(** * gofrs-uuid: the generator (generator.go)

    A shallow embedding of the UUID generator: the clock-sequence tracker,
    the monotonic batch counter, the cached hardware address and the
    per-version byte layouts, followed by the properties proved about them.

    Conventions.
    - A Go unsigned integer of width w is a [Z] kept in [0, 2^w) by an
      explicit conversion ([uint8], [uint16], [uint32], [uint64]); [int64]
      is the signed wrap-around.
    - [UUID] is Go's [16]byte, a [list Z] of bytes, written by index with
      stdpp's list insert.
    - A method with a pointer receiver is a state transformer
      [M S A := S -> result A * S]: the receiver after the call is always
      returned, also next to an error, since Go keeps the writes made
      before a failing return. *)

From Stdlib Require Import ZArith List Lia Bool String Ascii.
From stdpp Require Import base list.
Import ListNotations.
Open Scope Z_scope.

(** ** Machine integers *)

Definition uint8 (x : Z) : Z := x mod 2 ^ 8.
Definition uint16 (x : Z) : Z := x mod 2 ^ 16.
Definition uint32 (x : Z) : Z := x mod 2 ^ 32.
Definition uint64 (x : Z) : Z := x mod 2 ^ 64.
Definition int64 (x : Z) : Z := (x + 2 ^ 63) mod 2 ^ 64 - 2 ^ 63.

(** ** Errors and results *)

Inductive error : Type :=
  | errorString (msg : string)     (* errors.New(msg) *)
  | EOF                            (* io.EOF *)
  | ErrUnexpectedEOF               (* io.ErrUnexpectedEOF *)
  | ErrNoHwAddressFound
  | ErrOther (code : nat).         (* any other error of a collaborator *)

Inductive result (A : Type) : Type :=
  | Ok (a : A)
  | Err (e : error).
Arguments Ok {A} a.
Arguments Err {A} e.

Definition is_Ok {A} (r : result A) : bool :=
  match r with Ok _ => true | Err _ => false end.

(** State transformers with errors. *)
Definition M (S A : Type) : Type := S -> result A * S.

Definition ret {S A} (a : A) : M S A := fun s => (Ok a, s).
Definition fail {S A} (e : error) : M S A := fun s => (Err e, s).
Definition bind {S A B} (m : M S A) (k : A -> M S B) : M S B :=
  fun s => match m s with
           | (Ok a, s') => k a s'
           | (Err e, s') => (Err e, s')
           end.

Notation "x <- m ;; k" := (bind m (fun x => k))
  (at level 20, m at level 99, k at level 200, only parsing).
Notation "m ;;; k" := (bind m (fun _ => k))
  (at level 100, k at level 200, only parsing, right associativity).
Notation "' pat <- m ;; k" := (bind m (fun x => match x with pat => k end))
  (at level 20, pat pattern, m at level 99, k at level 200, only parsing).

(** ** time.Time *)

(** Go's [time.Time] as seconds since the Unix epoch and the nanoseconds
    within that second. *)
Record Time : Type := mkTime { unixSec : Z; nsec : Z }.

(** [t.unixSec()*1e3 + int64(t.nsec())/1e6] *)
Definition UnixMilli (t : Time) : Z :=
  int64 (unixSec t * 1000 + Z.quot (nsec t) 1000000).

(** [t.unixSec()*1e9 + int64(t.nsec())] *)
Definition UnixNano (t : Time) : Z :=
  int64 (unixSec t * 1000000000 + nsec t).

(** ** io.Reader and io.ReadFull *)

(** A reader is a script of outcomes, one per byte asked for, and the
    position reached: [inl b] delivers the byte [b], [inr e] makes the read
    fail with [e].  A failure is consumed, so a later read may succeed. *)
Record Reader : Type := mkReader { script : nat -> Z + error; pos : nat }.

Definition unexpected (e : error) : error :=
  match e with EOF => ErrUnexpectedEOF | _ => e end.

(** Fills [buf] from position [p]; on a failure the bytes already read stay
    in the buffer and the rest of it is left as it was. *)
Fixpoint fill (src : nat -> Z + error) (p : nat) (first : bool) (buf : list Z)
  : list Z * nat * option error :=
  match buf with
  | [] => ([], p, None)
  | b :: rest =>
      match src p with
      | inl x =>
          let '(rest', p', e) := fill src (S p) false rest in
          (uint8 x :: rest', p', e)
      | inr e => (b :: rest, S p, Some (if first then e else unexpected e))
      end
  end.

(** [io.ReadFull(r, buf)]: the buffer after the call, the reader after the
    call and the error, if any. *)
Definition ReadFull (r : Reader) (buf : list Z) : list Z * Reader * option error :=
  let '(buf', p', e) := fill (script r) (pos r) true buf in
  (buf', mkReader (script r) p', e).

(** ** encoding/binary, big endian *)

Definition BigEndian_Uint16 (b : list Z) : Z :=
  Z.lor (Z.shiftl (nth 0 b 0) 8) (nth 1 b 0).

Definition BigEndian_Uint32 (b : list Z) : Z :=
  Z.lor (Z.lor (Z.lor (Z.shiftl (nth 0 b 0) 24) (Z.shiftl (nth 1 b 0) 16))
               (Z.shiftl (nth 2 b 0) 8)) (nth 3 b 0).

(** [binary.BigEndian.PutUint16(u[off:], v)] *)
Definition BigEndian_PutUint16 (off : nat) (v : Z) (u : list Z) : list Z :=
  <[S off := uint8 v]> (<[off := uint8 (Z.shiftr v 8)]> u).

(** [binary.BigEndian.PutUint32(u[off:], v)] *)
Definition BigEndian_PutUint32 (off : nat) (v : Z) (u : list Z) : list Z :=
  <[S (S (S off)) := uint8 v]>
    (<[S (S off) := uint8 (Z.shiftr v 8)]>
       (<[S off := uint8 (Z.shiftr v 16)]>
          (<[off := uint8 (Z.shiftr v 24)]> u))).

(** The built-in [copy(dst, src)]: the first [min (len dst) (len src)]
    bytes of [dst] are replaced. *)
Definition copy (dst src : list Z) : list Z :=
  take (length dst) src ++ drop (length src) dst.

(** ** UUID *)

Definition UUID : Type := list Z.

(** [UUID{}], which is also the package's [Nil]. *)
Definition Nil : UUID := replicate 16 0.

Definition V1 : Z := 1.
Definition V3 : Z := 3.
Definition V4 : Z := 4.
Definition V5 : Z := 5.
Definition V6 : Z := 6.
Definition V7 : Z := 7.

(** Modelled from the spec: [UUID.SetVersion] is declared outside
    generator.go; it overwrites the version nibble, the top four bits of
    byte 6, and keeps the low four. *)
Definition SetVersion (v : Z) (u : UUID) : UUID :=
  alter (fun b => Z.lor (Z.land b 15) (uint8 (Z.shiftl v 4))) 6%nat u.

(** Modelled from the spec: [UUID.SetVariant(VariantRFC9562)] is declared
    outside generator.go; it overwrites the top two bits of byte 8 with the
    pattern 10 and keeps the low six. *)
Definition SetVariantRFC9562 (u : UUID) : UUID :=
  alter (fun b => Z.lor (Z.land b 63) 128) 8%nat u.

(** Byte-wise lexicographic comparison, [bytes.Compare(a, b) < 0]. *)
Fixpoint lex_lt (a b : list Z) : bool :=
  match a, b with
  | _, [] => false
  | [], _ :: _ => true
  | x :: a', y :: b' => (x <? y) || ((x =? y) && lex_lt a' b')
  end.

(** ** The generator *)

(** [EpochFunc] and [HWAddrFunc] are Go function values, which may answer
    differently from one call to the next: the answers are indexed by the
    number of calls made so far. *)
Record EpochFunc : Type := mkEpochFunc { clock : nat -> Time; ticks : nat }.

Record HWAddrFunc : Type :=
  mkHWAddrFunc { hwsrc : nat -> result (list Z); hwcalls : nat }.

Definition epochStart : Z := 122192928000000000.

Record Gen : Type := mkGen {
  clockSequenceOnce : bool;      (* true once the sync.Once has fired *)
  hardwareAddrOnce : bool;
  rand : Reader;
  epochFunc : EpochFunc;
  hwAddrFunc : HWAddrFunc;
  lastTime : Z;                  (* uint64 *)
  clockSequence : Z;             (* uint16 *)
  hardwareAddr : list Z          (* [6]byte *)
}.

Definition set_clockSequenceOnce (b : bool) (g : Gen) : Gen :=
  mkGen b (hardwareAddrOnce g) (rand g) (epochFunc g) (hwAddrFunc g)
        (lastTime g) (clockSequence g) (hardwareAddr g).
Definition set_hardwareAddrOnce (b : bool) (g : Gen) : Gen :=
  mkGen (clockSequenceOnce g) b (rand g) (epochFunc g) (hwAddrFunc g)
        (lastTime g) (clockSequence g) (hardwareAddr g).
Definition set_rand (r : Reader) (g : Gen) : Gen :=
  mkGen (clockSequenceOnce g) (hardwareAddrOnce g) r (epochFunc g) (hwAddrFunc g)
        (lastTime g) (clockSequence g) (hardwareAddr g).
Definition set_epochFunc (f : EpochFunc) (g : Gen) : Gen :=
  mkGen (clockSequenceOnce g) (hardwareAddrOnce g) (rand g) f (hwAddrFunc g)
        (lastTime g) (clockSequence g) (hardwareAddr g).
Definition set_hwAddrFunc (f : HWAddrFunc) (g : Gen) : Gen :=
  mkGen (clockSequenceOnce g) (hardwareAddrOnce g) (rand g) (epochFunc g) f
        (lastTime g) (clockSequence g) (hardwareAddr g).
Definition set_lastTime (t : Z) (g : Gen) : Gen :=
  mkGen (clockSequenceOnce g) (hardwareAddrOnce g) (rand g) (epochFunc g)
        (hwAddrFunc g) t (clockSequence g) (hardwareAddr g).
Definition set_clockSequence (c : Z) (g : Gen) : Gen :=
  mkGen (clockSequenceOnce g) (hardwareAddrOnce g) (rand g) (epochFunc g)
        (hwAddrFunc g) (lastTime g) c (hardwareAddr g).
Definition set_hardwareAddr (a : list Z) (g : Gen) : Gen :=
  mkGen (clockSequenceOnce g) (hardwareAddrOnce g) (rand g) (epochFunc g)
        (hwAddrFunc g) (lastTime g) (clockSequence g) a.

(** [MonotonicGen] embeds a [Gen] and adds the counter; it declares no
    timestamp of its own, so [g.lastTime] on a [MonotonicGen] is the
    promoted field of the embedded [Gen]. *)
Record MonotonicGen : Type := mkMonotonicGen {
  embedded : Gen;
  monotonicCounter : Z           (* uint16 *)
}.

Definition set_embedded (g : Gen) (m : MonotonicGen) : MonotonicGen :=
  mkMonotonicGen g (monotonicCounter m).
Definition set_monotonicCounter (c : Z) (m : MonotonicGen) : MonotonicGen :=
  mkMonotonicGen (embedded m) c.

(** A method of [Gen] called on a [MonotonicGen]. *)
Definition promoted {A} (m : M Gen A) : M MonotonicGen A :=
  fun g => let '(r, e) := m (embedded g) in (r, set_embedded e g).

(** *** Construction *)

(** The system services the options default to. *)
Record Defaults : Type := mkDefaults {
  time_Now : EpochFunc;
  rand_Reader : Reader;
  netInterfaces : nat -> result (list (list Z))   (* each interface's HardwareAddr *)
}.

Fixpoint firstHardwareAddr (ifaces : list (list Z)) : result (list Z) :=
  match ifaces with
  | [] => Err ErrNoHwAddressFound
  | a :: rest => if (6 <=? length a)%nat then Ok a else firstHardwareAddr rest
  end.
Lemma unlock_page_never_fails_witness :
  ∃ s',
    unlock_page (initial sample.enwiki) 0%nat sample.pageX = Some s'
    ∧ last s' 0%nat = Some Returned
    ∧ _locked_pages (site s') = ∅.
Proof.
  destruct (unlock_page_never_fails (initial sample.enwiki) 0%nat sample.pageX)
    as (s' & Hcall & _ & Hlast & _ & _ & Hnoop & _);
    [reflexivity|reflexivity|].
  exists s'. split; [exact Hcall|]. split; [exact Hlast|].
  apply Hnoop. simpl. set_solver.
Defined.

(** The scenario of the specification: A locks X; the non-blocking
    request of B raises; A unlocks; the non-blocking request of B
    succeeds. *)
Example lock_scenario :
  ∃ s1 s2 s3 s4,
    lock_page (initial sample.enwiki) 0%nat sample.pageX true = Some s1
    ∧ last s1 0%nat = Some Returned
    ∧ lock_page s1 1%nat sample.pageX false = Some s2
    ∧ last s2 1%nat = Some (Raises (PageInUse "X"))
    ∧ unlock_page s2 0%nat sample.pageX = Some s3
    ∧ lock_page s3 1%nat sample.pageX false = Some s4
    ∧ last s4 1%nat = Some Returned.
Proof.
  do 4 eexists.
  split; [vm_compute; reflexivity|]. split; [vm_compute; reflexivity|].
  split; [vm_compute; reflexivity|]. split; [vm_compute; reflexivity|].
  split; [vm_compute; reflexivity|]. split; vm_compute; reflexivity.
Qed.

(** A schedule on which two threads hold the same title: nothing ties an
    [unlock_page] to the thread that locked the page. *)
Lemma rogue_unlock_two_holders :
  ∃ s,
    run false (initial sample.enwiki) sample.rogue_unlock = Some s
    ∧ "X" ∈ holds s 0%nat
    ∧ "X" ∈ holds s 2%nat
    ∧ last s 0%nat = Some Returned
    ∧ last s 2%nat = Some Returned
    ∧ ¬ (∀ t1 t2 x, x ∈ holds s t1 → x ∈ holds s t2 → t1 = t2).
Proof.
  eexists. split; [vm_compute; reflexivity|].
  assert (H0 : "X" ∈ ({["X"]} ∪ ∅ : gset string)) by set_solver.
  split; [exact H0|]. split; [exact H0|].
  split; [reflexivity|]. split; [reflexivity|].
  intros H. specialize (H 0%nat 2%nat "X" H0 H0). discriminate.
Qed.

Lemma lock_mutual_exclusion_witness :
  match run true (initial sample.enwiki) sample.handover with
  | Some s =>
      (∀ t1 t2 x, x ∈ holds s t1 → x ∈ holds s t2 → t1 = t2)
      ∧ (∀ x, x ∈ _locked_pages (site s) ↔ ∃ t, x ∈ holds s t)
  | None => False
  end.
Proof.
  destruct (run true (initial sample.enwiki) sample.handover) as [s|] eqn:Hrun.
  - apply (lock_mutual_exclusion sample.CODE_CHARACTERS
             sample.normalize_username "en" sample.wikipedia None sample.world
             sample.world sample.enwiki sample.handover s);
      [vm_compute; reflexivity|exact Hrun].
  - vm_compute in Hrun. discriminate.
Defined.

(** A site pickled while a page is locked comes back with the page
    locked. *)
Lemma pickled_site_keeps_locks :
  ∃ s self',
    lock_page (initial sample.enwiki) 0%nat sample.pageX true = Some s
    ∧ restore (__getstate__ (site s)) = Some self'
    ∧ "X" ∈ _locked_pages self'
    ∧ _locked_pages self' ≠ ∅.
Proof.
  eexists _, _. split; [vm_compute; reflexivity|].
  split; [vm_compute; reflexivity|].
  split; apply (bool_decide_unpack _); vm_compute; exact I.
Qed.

· · · · ·

Goal of the exercise: Print exactly the lines of the listing above starting at the line containing "Definition SetVersion (v" and ending at the line containing "alter (fun b => Z.lor (Z.land b 63)", both included.

Task answer:
Definition SetVersion (v : Z) (u : UUID) : UUID :=
  alter (fun b => Z.lor (Z.land b 15) (uint8 (Z.shiftl v 4))) 6%nat u.

(** Modelled from the spec: [UUID.SetVariant(VariantRFC9562)] is declared
    outside generator.go; it overwrites the top two bits of byte 8 with the
    pattern 10 and keeps the low six. *)
Definition SetVariantRFC9562 (u : UUID) : UUID :=
  alter (fun b => Z.lor (Z.land b 63) 128) 8%nat u.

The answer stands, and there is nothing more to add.